How many hours of sleep do developers get? - maxwellito

It can sound silly, but I&#x27;m curious about this. When I read stats about commit times and or the post from wark milson (http:&#x2F;&#x2F;warkmilson.com&#x2F;2015&#x2F;05&#x2F;15&#x2F;three-years-of-logging-my-inbox-count.html#time-spent-checking-email), I feel developers get 5 hours of sleep every night.<p>If you want to tell about yourself, please do.
(You can also talk about the amount of coffee you drink to balance)
======
bowlich
More than when I worked retail.

If I looked at when I used to do customer-facing work. I could get by on four
hours a night. Show up with blood shot eyes and bumble through the day without
any fear of messing up.

Since my development career has taken off I can't go less than 9 hours of
sleep. It seriously impacts my work performance to not have a full night's
rest and I will even stop work and go home for a nap (or hit the gym, seems
like a 50/50 which will work to pep up the energy) if I start feeling my
internal engines roaring down.

I have done some late night commits. I do wake up in the middle of the night
with a burning idea. I occassionally stay up to work on a personal project but
I can only afford to do that maybe once or twice a month. I do sometimes miss
the days of menial service industry work where I could just stay up and binge-
watch a show on Netflix, read a novel cover-to-cover, or code through the
night on a personal project knowing that being exhausted at work wouldn't ding
me on the next review.

------
Rainymood
Sleep is important. Like really important. You can be 'cool' and play
'rockstar programmer' for a couple of nights, but it will have some negative
impact on your long term productivity.

That being said, I too, have had some epiphanies at 4 am ... I average around
7-8, I wish I could get a steady 8.5+ but my body just won't budge. Guess I'm
stuck with 8 hours :)

------
staunch
Sleep is the only magic brain regeneration mechanism that exists. Every other
option is drastically less effective at improving long-term and consistent
productivity.

------
sheepmullet
9.5 hours on average. Skipping out on sleep in order to get more done only
works as a very short term strategy (effective for less than 2 weeks IMO, and
even then only for grunt-like work).

------
kat
I need somewhere between 7-8 hours of sleep. I don't drink coffee and I
exercise 3 times a week. I find sleep matters more in the long run. I can
function on 6 hours, but after a few months I'm burned out and I end up
catching whatever cold/flu is going around.

------
pathy
I try to sleep 8 hours per night, during weekdays it is probably closer to 7
but I don't function well on less than that.
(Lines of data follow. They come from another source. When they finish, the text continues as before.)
(* ===== verification/LeaderCompleteness.v ===== *)
(** Leader completeness across a cluster ([handleRequestVote], [startElection],
    [handleAppendEntries], [becomeLeader] of [internal/raft]): an entry of a leader's own
    term that a majority has in its log is in the log of every later leader.

    Next to the history of [LogMatching] there are two more records of the past that no
    code reads: the log each candidate stood with, and how much of a leader's log each
    server has acknowledged. An entry of a leader's own term that a majority has
    acknowledged is [chosen]; one that a majority of a later term has not is [dead]. *)
From S2P Require Import Prelude Stores Future Config Node Election Replication Rpc Leader Machine.
From S2P Require Import Restart Frame Network ElectionSafety LogMatching.

(** * Acknowledged, chosen, dead *)

Notation candidates := (gmap (text * Z) (list LogEntry)).
Notation acknowledged := (gmap (text * Z) nat).

Record ghost : Type := mkGhost {
  hist : history;
  stood : candidates;     (* by the candidate's identifier and the term *)
  acks : acknowledged     (* by the server's address and the leader's term *)
}.

(** The server at [v] has had the first [i] entries of the leader of [T]. *)
Definition acked (A : acknowledged) (v : text) (T : Z) (i : nat) : Prop :=
  exists m, A !! (v, T) = Some m /\ (i <= m)%nat.

Definition bump (A : acknowledged) (v : text) (T : Z) (m : nat) : acknowledged :=
  <[(v, T) := Nat.max m (default O (A !! (v, T)))]> A.

Lemma acked_bump A v T m v' T' i :
  acked (bump A v T m) v' T' i <-> acked A v' T' i \/ (v' = v /\ T' = T /\ (i <= m)%nat).
Proof.
  unfold acked, bump. destruct (decide ((v', T') = (v, T))) as [Heq|Hne].
  - injection Heq as -> ->. rewrite lookup_insert_eq. split.
    + intros (k&[= <-]&Hk). destruct (A !! (v, T)) as [x|] eqn:E; cbn in Hk.
      * destruct (Nat.le_gt_cases i x); [left; by exists x|right; split_and!; [done..|lia]].
      * right. split_and!; [done..|lia].
    + intros [(x&->&Hx)|(_&_&Hi)]; cbn; eexists; (split; [done|lia]).
  - rewrite lookup_insert_ne by congruence. split; [by left|]. intros [?|(->&->&_)]; done.
Qed.

#[export] Instance acked_dec A v T i : Decision (acked A v T i).
Proof.
  destruct (A !! (v, T)) as [m|] eqn:E.
  - destruct (decide (i <= m)%nat); [left; by exists m|right; intros (x&Hx&Hi); congruence].
  - right. intros (x&Hx&_). congruence.
Defined.

Lemma acked_le A v T i j : (i <= j)%nat -> acked A v T j -> acked A v T i.
Proof. intros Hi (m&Hm&Hj). exists m. split; [done|lia]. Qed.

(** An entry of the leader's own term. *)
Definition point (H : history) (T : Z) (i : nat) : Prop :=
  exists h e, H !! T = Some h /\ (1 <= i)%nat /\ h !! (i - 1)%nat = Some e /\ Term e = T.

(** The log has the first [i] entries of the leader of [T]. *)
Definition pref (H : history) (l : list LogEntry) (T : Z) (i : nat) : Prop :=
  exists h, H !! T = Some h /\ (i <= length h)%nat /\ take i l = take i h.

Definition last_term (l : list LogEntry) : Z := match last l with Some e => Term e | None => 0 end.

(** A leader's log has no entry of a later term. *)
Definition terms_ok (H : history) : Prop := forall T h e, H !! T = Some h -> e ∈ h -> Term e <= T.

Lemma pref_len H l T i : pref H l T i -> (i <= length l)%nat.
Proof.
  intros (h&_&Hi&E). apply (f_equal length) in E. rewrite !length_take in E. lia.
Qed.

Lemma pref_app H l x T i : pref H l T i -> pref H (l ++ x) T i.
Proof.
  intros Hp. pose proof (pref_len _ _ _ _ Hp). destruct Hp as (h&Hh&Hi&E). exists h.
  split_and!; [done..|]. by rewrite take_app_le.
Qed.

Lemma pref_extends H H' l T i : extends H H' -> pref H l T i -> pref H' l T i.
Proof.
  intros He (h&Hh&Hi&E). destruct (He _ _ Hh) as [x Hx]. exists (h ++ x).
  rewrite length_app, take_app_le by done. split_and!; [done|lia|done].
Qed.

Lemma point_extends H H' T i : extends H H' -> point H T i -> point H' T i.
Proof.
  intros He (h&e&Hh&Hi&E&Ht). destruct (He _ _ Hh) as [x Hx]. exists (h ++ x), e.
  split_and!; [done..| |done]. by apply lookup_app_l_Some.
Qed.

Lemma point_len H T i h : point H T i -> H !! T = Some h -> (i <= length h)%nat.
Proof. intros (h'&e&Hh&Hi&He&_) Hh'. assert (h' = h) as -> by congruence. apply lookup_lt_Some in He. lia. Qed.

(** The terms in a log do not go down. *)
Lemma tracked_sorted H l i j x y :
  terms_ok H -> tracked H l -> l !! i = Some x -> l !! j = Some y -> (i <= j)%nat -> Term x <= Term y.
Proof.
  intros Ht Hl Hx Hy Hij. destruct (Hl j y Hy) as (h&Hh&E). apply (Ht _ h x Hh).
  apply list_elem_of_lookup_2 with (i := i). rewrite <-(lookup_take_lt h (j + 1)) by lia.
  rewrite <-E. by rewrite lookup_take_lt by lia.
Qed.

Lemma last_entry (l : list LogEntry) e : last l = Some e -> l !! (length l - 1)%nat = Some e.
Proof. rewrite last_lookup. by rewrite Nat.sub_1_r. Qed.

Section quorums.
  Context (P : list PeerConfig).

Definition majority (Q : list text) : Prop := NoDup Q /\ Q ⊆ addrs P /\ zlen P / 2 + 1 <= zlen Q.

Lemma majorities_share Q1 Q2 : majority Q1 -> majority Q2 -> exists v, v ∈ Q1 /\ v ∈ Q2.
Proof.
  intros (N1&S1&M1) (N2&S2&M2). assert (zlen (addrs P) = zlen P) as E by (unfold addrs, zlen; by rewrite length_fmap).
  apply (majorities_meet (addrs P)); try done; by rewrite E.
Qed.

Definition chosen (H : history) (A : acknowledged) (T : Z) (i : nat) : Prop :=
  point H T i /\ exists Q, majority Q /\ forall v, v ∈ Q -> acked A v T i.

(** A majority is in a later term without having acknowledged the entry: it will never
    be chosen. [tm] are the servers' terms. *)
Definition dead (tm : gmap text Z) (A : acknowledged) (T : Z) (i : nat) : Prop :=
  exists Q, majority Q /\ forall v, v ∈ Q -> (exists t, tm !! v = Some t /\ T < t) /\ ~ acked A v T i.

Definition safe tm H A (l : list LogEntry) (T : Z) (i : nat) : Prop := pref H l T i \/ dead tm A T i.

Lemma chosen_alive tm H A T i : chosen H A T i -> ~ dead tm A T i.
Proof.
  intros (_&Q&HQ&Hack) (Q'&HQ'&Hno). destruct (majorities_share Q Q' HQ HQ') as (v&Hv&Hv').
  by apply (Hno v Hv'), Hack.
Qed.

Lemma chosen_pref tm H A l T i : chosen H A T i -> safe tm H A l T i -> pref H l T i.
Proof. intros Hc [?|Hd]; [done|]. by destruct (chosen_alive tm H A T i). Qed.

(** From one moment to a later one: terms grow, and a server acknowledges only what is
    sent in its term or a later one. *)
Record later (tm : gmap text Z) (A : acknowledged) (tm' : gmap text Z) (A' : acknowledged) : Prop := mk_later {
  lt_terms : forall v t, tm !! v = Some t -> exists t', tm' !! v = Some t' /\ t <= t';
  lt_acks : forall v T i, acked A v T i -> acked A' v T i;
  lt_new : forall v T i, acked A' v T i -> acked A v T i \/ forall t, tm !! v = Some t -> t <= T
}.

Lemma dead_later tm A tm' A' T i : later tm A tm' A' -> dead tm A T i -> dead tm' A' T i.
Proof.
  intros [L1 L2 L3] (Q&HQ&Hd). exists Q. split; [done|]. intros v Hv.
  destruct (Hd v Hv) as [(t&Ht&Hlt) Hno]. split.
  - destruct (L1 v t Ht) as (t'&Ht'&Hle). exists t'. split; [done|lia].
  - intros Ha. destruct (L3 v T i Ha) as [Ha'|Hle]; [done|]. specialize (Hle t Ht). lia.
Qed.

Lemma safe_later tm A tm' A' H H' l T i :
  later tm A tm' A' -> extends H H' -> safe tm H A l T i -> safe tm' H' A' l T i.
Proof.
  intros Hl He [Hp|Hd]; [left; by eapply pref_extends|right; by eapply dead_later].
Qed.

Lemma chosen_later tm A tm' A' H H' T i :
  later tm A tm' A' -> extends H H' -> chosen H A T i -> chosen H' A' T i.
Proof.
  intros Hl He (Hp&Q&HQ&Ha). split; [by eapply point_extends|]. exists Q. split; [done|].
  intros v Hv. by apply (lt_acks _ _ _ _ Hl), Ha.
Qed.

Lemma safe_app tm H A l x T i : safe tm H A l T i -> safe tm H A (l ++ x) T i.
Proof. intros [Hp|Hd]; [left; by apply pref_app|by right]. Qed.

(** ** Up-to-date logs

    A candidate whose log is at least as up to date as a voter's has what the voter has
    of the chosen entries, given that the leaders of earlier terms do. *)
Lemma up_to_date_safe tm H A k l T i :
  terms_ok H -> (forall U h, H !! U = Some h -> 1 <= U /\ tracked H h) -> tracked H k -> tracked H l ->
  (forall U h, H !! U = Some h -> T < U -> safe tm H A h T i) ->
  isLogUpToDate (last_term k) (zlen k) (last_term l) (zlen l) = true ->
  point H T i -> safe tm H A l T i -> safe tm H A k T i.
Proof.
  intros Ht Hpos Hk Hl Hh Hup Hpt [Hp|Hd]; [|by right].
  pose proof (pref_len _ _ _ _ Hp) as Hil. pose proof Hp as (h&HT&Hih&Heq).
  pose proof Hpt as (h0&e&Hh0&Hi1&He&Hte). assert (h0 = h) as -> by congruence.
  assert (l !! (i - 1)%nat = Some e) as Hle.
  { rewrite <-(lookup_take_lt l i), Heq, lookup_take_lt by lia. done. }
  destruct (last l) as [y|] eqn:Hly; [|apply last_None in Hly; subst l; simpl in Hil; lia].
  assert (T <= Term y) as HTy.
  { rewrite <-Hte. apply (tracked_sorted H l (i - 1) (length l - 1)); try done; [by apply last_entry|lia]. }
  assert (last_term l = Term y) as Elt by (unfold last_term; by rewrite Hly).
  destruct (Hpos _ _ HT) as [HT1 _].
  unfold isLogUpToDate in Hup. rewrite Elt in Hup.
  destruct (last k) as [x|] eqn:Hlk.
  2: { unfold last_term in Hup. rewrite Hlk in Hup. destruct (Z.ltb_spec (Term y) 0); [lia|].
       destruct (Z.eqb_spec 0 (Term y)); [lia|]. done. }
  assert (last_term k = Term x) as Ekt by (unfold last_term; by rewrite Hlk). rewrite Ekt in Hup.
  pose proof (last_entry _ _ Hlk) as Hx. destruct (Hk _ _ Hx) as (u&Hu&Hku).
  assert (length k - 1 + 1 = length k)%nat as Elen by (apply lookup_lt_Some in Hx; lia).
  rewrite Elen, take_ge in Hku by lia.
  assert (length k <= length u)%nat as Hlen.
  { apply (f_equal length) in Hku. rewrite length_take in Hku. lia. }
  destruct (Z.eq_dec (Term x) T) as [Ex|Ex].
  - left. assert (u = h) as -> by congruence. exists h. split_and!; [done..|].
    assert (i <= length k)%nat as Hik.
    { rewrite Ex in Hup. destruct (Z.ltb_spec (Term y) T); [lia|].
      destruct (Z.leb_spec (zlen l) (zlen k)) as [Hlz|]; [unfold zlen in Hlz; lia|].
      rewrite andb_false_r in Hup. done. }
    rewrite Hku, take_take, Nat.min_l by done. done.
  - assert (T < Term x) as HTx.
    { destruct (Z.ltb_spec (Term y) (Term x)); [lia|]. destruct (Z.eqb_spec (Term x) (Term y)); [lia|done]. }
    destruct (Hh _ _ Hu HTx) as [Hpu|Hd]; [|by right]. left. exists h. split_and!; [done..|].
    destruct Hpu as (h'&Hh'&_&Eu). assert (h' = h) as -> by congruence. rewrite <-Eu.
    assert (i <= length k)%nat as Hik.
    { destruct (Nat.le_gt_cases i (length k)) as [|Hgt]; [done|]. exfalso.
      assert (u !! (i - 1)%nat = Some e) as Hue.
      { rewrite <-(lookup_take_lt u i), Eu, lookup_take_lt by lia. done. }
      assert (u !! (length k - 1)%nat = Some x) as Hux.
      { rewrite <-(lookup_take_lt u (length k)), <-Hku by lia. done. }
      destruct (Hpos _ _ Hu) as [_ Htu].
      pose proof (tracked_sorted H u (length k - 1) (i - 1) x e Ht Htu Hux Hue). lia. }
    rewrite Hku, take_take, Nat.min_l by done. done.
Qed.

End quorums.

(** * Votes and acknowledgements *)

Section node.
  Context {L Sb F R : Type} `{LogStoreSpec L} `{StableStoreSpec Sb} `{FSM F R}.
  Implicit Types p : proc L Sb F R.

(** The node stands for election in its term, or has just been elected. *)
Definition campaigns p : Prop :=
  match pc p with
  | InCandidate _ _ true | Elected _ => True
  | InCandidate _ _ false => state (node p) = Candidate
  | _ => False
  end.

Lemma refused_append (r : RaftNode L Sb F R) req r' resp b :
  handleAppendEntries r req = Ret (r', resp, b) -> state r' <> Follower -> r' = r.
Proof.
  intros Hh Hs. pose proof (handleRPC_append_role r req r' (RAppendEntries resp) b) as Hr.
  simpl in Hr. rewrite Hh in Hr. specialize (Hr eq_refl). unfold handleAppendEntries in Hh.
  destruct (ae_Term req <? currentTerm r); [by injection Hh as <- _ _|].
  apply role_proj in Hr as (E&_). congruence.
Qed.
(** A leader commits what it has chosen. *)
Lemma answer_commits resp ref v i :
  l = NAppendResponse i ref -> appends n !! i = Some v -> ac_resp v = Some resp -> a = ac_from v ->
  waits p ref v = true -> k = answer_label ref resp -> moving p k = true ->
  commit_ok /\ in_range (places (node p')) /\
  (in_charge p' -> term p' = term p -> led G' a p' \/ barren p').
Proof.
  intros El Hi Hresp Ea Hw Ek Hm.
  destruct (moving_answer resp ref v i) as (Hl&r0&[Hav Elog Erole Ecm Efl]&Hrg&Hb); try done.
  pose proof here as Ha. destruct log_here as (Htr&Hz&Hhist). specialize (Hhist (or_introl Hl)).
  unfold commit_ok. rewrite (ef_answer ref resp Ek) in *. apply role_proj in Erole as (_&Et&_).
  assert (repr (logStore r0) lg) as Hr0 by (by rewrite Elog).
  pose proof (co_commit _ _ Hc a p lg Ha Hr) as Hcm. destruct Hva as [_ Hlt Hext].
  destruct (advanceCommitIndex_log _ _ Hav) as [El' Ep'].
  assert (places (node p') = places r0) as Epl by (unfold places; by rewrite Ep').
  assert (pc p' = pc p) as Epc.
  { destruct (background_drift p k p') as (?&_); [rewrite Ek; by destruct ref|exact stepped|done]. }
  pose proof (advance_grows _ _ Hav) as Hgrow. rewrite Ecm in Hgrow.
  split; [split; [|exact Hgrow]|split; [by rewrite Epl|]].
  - assert (commitIndex (node p') = commitIndex (node p) \/
      (0 < commitIndex (node p') <= zlen lg /\ chosen P (hist G) (acks G) (term p) (Z.to_nat (commitIndex (node p')))))
      as [->|[Hrg' Hch]]; [|eapply committed_later; [exact Hlt|exact Hext|exact term_grows|exact Hcm]|].
    { destruct (co_lead _ _ Hc a p Ha (or_introl Hl)) as [Hld|[Hno _]].
      - rewrite <-Ecm. unfold term. rewrite <-Et.
        apply (advance_chosen P addrs_distinct r0 (node p') lg (hist G) (acks G) a); rewrite ?Et; try done.
        + lia.
        + by apply Hb.
        + apply (vs_self _ _ _ Hv a p); [done|by left|done].
        + rewrite Ecm. apply Hcm.
      - left. rewrite <-Ecm. apply (advance_barren r0 (node p') lg); try done; [lia|rewrite Ecm; apply Hcm|].
        intros e He. rewrite Et. by apply (Hno lg). }
    split; [lia|right]. exists (term p), (Z.to_nat (commitIndex (node p'))).
    split_and!; [by eapply chosen_later|exact term_grows|lia|].
    eapply pref_extends; [exact Hext|]. exists lg. split_and!; [done|unfold zlen in *; lia|done].
  - intros Hch Et'. destruct (co_lead _ _ Hc a p Ha (or_introl Hl)) as [Hld|[Hno Hpc]].
    + left. split.
      * rewrite Epl, Et'. eapply believed_later; [exact Hlt|]. by apply Hb.
      * intros id req Hin. rewrite Et'. eapply ld_sent; [exact Hld|]. by eapply Efl.
    + right. split; [|by rewrite Epc]. intros x e Hx. rewrite Et'. apply Hno. by rewrite <-Elog, <-El'.
Qed.
(* ===== verification/Single.v ===== *)
(** A cluster of one server ([runCandidate], [runLeader] of [internal/raft/raft.go]
    and [advanceCommitIndex] of [internal/raft/replication.go]): it elects itself, and
    what it then appends is never committed. *)
From S2P Require Import Prelude Stores Future Config Node Election Replication Rpc Leader Machine Frame.

Section commits.
  Context {L Sb F R : Type} `{LogStore L} `{StableStoreSpec Sb} `{FSM F R}.
  Implicit Types r : RaftNode L Sb F R.
  Implicit Types p : proc L Sb F R.

Lemma trigger_no_peers r : peers r = ∅ -> peers (triggerReplication r) = ∅.
Proof. unfold triggerReplication. cbn. intros ->. apply fmap_empty. Qed.

Lemma appendNoOp_commits r r' :
  peers r = ∅ -> appendNoOp r = Ret r' -> commits r' = commits r /\ peers r' = ∅.
Proof.
  intros Hp. unfold appendNoOp, or_log.
  destruct (StoreLog (logStore r) (next_entry r [])); intros Hx; try done; injection Hx as <-; [|done].
  split; [done|by apply trigger_no_peers].
Qed.

Lemma handleApplyRequest_commits r req r' :
  peers r = ∅ -> handleApplyRequest r req = Ret r' -> commits r' = commits r /\ peers r' = ∅.
Proof.
  intros Hp. unfold handleApplyRequest. destruct (negb _).
  { intros [= <-]. rewrite <-Hp. by destruct (resolve_kept (req_future req) (Some ErrNotLeader) None r). }
  destruct (StoreLog _ _); intros Hx; try done; injection Hx as <-.
  - split; [done|by apply trigger_no_peers].
  - rewrite <-Hp. by destruct (resolve_kept (req_future req) (Some (ErrStoreLog e)) None r).
Qed.

(** * Alone *)

Definition alone r : Prop := exists a, Peers (config r) = [mkPeer (ServerID (config r)) a].

Lemma initLeader_alone r : alone r -> peers (initLeader r) = ∅.
Proof.
  intros [a Ha]. unfold initLeader. cbn [peers set_peers]. rewrite Ha. cbn [foldl PeerID].
  by rewrite bool_decide_true.
Qed.

(** Nobody to replicate to, nothing in flight, and what [r0] had committed. *)
Record lonely (r0 : RaftNode L Sb F R) p : Prop := mk_lonely {
  lo_alone : alone (node p);
  lo_commits : commits (node p) = commits r0;
  lo_peers : peers (node p) = ∅;
  lo_inflight : inflight p = ∅;
  lo_stale : stale p = [];
  lo_applying : applying p = None
}.

Definition no_append (l : label) : Prop :=
  match l with LCommand (CAppendEntries _) => False | _ => True end.

Lemma lonely_node r0 p r k w :
  lonely r0 p -> commits r = commits (node p) -> peers r = ∅ ->
  lonely r0 (mkProc r k (inflight p) (stale p) (applying p) w).
Proof.
  intros [Ha Hc Hp Hi Hs Hl] Er Ep. split; cbn; try done; [|congruence].
  unfold alone. by replace (config r) with (config (node p)) by (injection Er; congruence).
Qed.

Lemma lonely_goto r0 p r k w :
  lonely r0 p -> kept (node p) r ->
  lonely r0 (mkProc r k (inflight p) (stale p) (applying p) w).
Proof. intros Hl [E1 _ E2]. apply lonely_node; [done|done|]. rewrite E2. by apply Hl. Qed.

Lemma main_step_lonely r0 p p' : lonely r0 p -> main_step p = Some p' -> lonely r0 p'.
Proof.
  intros Hl Hs. unfold main_step in Hs. destruct (pc p) as [|[]| |t v []|t| | |[]|].
  - destruct (shutdownCh (node p)); [simplify_eq; by apply lonely_goto|].
    destruct (state (node p)); simplify_eq; by apply lonely_goto.
  - destruct (shutdownCh (node p)); [|done]. simplify_eq. by apply lonely_goto.
  - simplify_eq. by apply lonely_goto.
  - apply try_some in Hs as ([[r' req] addrs]&He%startElection_kept&Hs). cbn [fst] in Hs.
    destruct (quorum r' <=? 1); simplify_eq; by apply lonely_goto.
  - destruct (shutdownCh (node p)); [|done]. simplify_eq. by apply lonely_goto.
  - simplify_eq. by apply lonely_goto.
  - simplify_eq. apply lonely_goto; [done|apply becomeLeader_kept].
  - simplify_eq. destruct Hl as [Ha Hc Hp Hi Ht Hl]. split; cbn; try done.
    + by apply initLeader_alone.
    + unfold retire. by rewrite Hp, map_to_list_empty, Ht.
  - apply try_some in Hs as (r'&[E1 E2]%appendNoOp_commits&[= <-]); [|by apply Hl].
    by apply lonely_node.
  - destruct (shutdownCh (node p)); [|done]. simplify_eq.
    apply lonely_goto; [done|apply fail_all_kept].
  - case_bool_decide; simplify_eq; apply lonely_goto; try done. apply fail_all_kept.
  - done.
Qed.

Lemma command_step_lonely r0 p cmd p' :
  (forall req, cmd <> CAppendEntries req) -> lonely r0 p -> command_step p cmd = Some p' ->
  lonely r0 p'.
Proof.
  intros Hn Hl Hs. unfold command_step in Hs. destruct (pc p) as [|[]| |t v []|t| | |[]|]; try done;
    apply try_some in Hs as ([[r' resp] b]&Hh&Hs); cbn [fst snd] in Hs;
    apply (handleRPC_kept _ _ _ _ _ Hn) in Hh.
  - simplify_eq. by apply lonely_goto.
  - destruct (b && _); simplify_eq; by apply lonely_goto.
  - destruct (negb _); simplify_eq; apply lonely_goto; try done.
    eapply kept_trans; [done|apply fail_all_kept].
Qed.

Lemma step_lonely r0 p l p' :
  commitNotifyCh r0 = false -> no_append l -> lonely r0 p -> step p l = Some p' -> lonely r0 p'.
Proof.
  intros Hf Hn Hl Hs. pose proof Hl as [Ha Hc Hp Hi Ht Hlo].
  destruct l as [|cmd| |resp| |id|id resp|id|k|k resp| | |data c|f|f|]; simpl in Hs.
  - by eapply main_step_lonely.
  - eapply command_step_lonely; [|done..]. intros req ->. done.
  - unfold timer_step in Hs. destruct (pc p) as [|[]| |t v []|t| | |[]|]; try done;
      simplify_eq; by apply lonely_goto.
  - unfold vote_step in Hs. destruct (pc p) as [|[]| |t v []|t| | |[]|]; try done.
    destruct (currentTerm (node p) <? rvr_Term resp).
    { apply try_some in Hs as (r'&Hr%stepDown_kept&[= <-]). by apply lonely_goto. }
    destruct (rvr_VoteGranted resp); [destruct (_ <=? _)|]; simplify_eq; by apply lonely_goto.
  - unfold request_step in Hs. destruct (pc p) as [|[]| |t v []|t| | |[]|]; try done.
    destruct (applyCh (node p)) as [|req rest]; [done|].
    apply try_some in Hs as (r'&[E1 E2]%handleApplyRequest_commits&[= <-]); [|done].
    by apply lonely_node.
  - unfold send_step in Hs. by rewrite Hp in Hs.
  - unfold response_step in Hs. by rewrite Hi in Hs.
  - injection Hs as <-. split; cbn; try done. rewrite Hi. apply delete_empty.
  - unfold stale_send in Hs. by rewrite Ht in Hs.
  - unfold stale_response in Hs. by rewrite Ht in Hs.
  - unfold apply_wake in Hs. rewrite Hlo in Hs. injection Hc as _ _ _ Hc _.
    by rewrite Hc, Hf in Hs.
  - unfold apply_next in Hs. by rewrite Hlo in Hs.
  - destruct (choice_ready (node p) c); [|done]. simplify_eq.
    apply lonely_goto; [done|apply Apply_kept].
  - simplify_eq. apply lonely_goto; [done|apply resolve_kept].
  - apply wait_step_spec in Hs as [m ->]. by apply lonely_goto.
  - simplify_eq. apply lonely_goto; [done|apply Shutdown_kept].
Qed.

Lemma steps_lonely r0 ls : forall p p',
  commitNotifyCh r0 = false -> Forall no_append ls -> lonely r0 p -> steps p ls = Some p' ->
  lonely r0 p'.
Proof.
  induction ls as [|l ls IH]; intros p p' Hf Hn Hl Hs; simpl in Hs; [by simplify_eq|].
  inversion Hn as [|?? Hn1 Hn2]; subst. destruct (step p l) as [p1|] eqn:E; [|done].
  apply (IH p1); [done|done|by eapply step_lonely|done].
Qed.

End commits.

(** C37: a cluster of one server never commits. Only [replicateOnce] calls
    [advanceCommitIndex], and it runs once per other server, so whatever the timers,
    the clients and the goroutines do, and although the server elects itself, its
    commit index, the last index applied and the state machine stay as they were. *)
Theorem single_node_never_commits {L Sb F R} `{LogStore L} `{StableStoreSpec Sb} `{FSM F R}
    (r : RaftNode L Sb F R) ls p :
  alone r -> peers r = ∅ -> commitNotifyCh r = false -> Forall no_append ls ->
  steps (start r) ls = Some p ->
  commitIndex (node p) = commitIndex r /\ lastApplied (node p) = lastApplied r /\
  fsm (node p) = fsm r.
Proof.
  intros Ha Hp Hc Hn Hs.
  assert (lonely r p) as [_ E _ _ _ _] by (by apply (steps_lonely r ls (start r))).
  injection E. auto.
Qed.

#[local] Instance unit_fsm : FSM unit unit := { fsm_Apply f _ := Ret (f, None) }.

(** The server elects itself, and appends its no-op entry and a client's. *)
Definition demo_alone : RaftNode InmemLogStore InmemStableStore unit unit :=
  mkNode
    (mkConfig (bytes_of "n1") [mkPeer (bytes_of "n1") (bytes_of "h1")] (150 * Millisecond)
      (1000 * Millisecond) (2000 * Millisecond) (Some NewInmemLogStore)
      (Some (∅ : InmemStableStore)) (Some tt))
    0 [] NewInmemLogStore ∅ Follower 0 0 ∅ [] [] tt ∅ ∅ [] false false.

Definition demo_alone_trace : list label :=
  [LMain; LMain; LTimer; LMain; LMain; LMain; LMain; LMain; LMain; LMain;
   LSubmit (bytes_of "x") Enqueued; LRequest; LMain].

Definition demo_alone_end : proc InmemLogStore InmemStableStore unit unit :=
  default (start demo_alone) (steps (start demo_alone) demo_alone_trace).

Lemma single_node_never_commits_witness :
  (state (node demo_alone_end) = Leader /\ fst (LastIndex (logStore (node demo_alone_end))) = 2) /\
  commitIndex (node demo_alone_end) = 0 /\ lastApplied (node demo_alone_end) = 0 /\
  fsm (node demo_alone_end) = tt.
Proof.
  split; [split; vm_compute; reflexivity|].
  apply (single_node_never_commits demo_alone demo_alone_trace);
    [by eexists|reflexivity|reflexivity|repeat constructor|].
  apply default_eq. vm_compute. reflexivity.
Defined.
I tend to drink about 3-5 cups of coffee per day so not that much. I do avoid
coffee after 3pm though.

------
gamechangr
I sleep six hours and drink one cup of coffee about 2pm. I have monitored my
coffee intake for three years. I average 5.4 a week or ( 1 cup a day most
workdays)

I should mention that I run 4-5 times a week in the morning.

------
lazyfunctor
I average between 7-8 hours. I drink maybe 2-3 cups of tea in a day. I swim
around 3 times a week, squash maybe once or twice a week and kayaking(white
water) on some of the weekends.

------
mod
I don't function on 5 hours of sleep.

I work at home, and with 5 hours of sleep I'll literally just fall asleep at
my desk.

I need 7-9 hours, and probably average 8.5.

I really wish I only needed 5, though.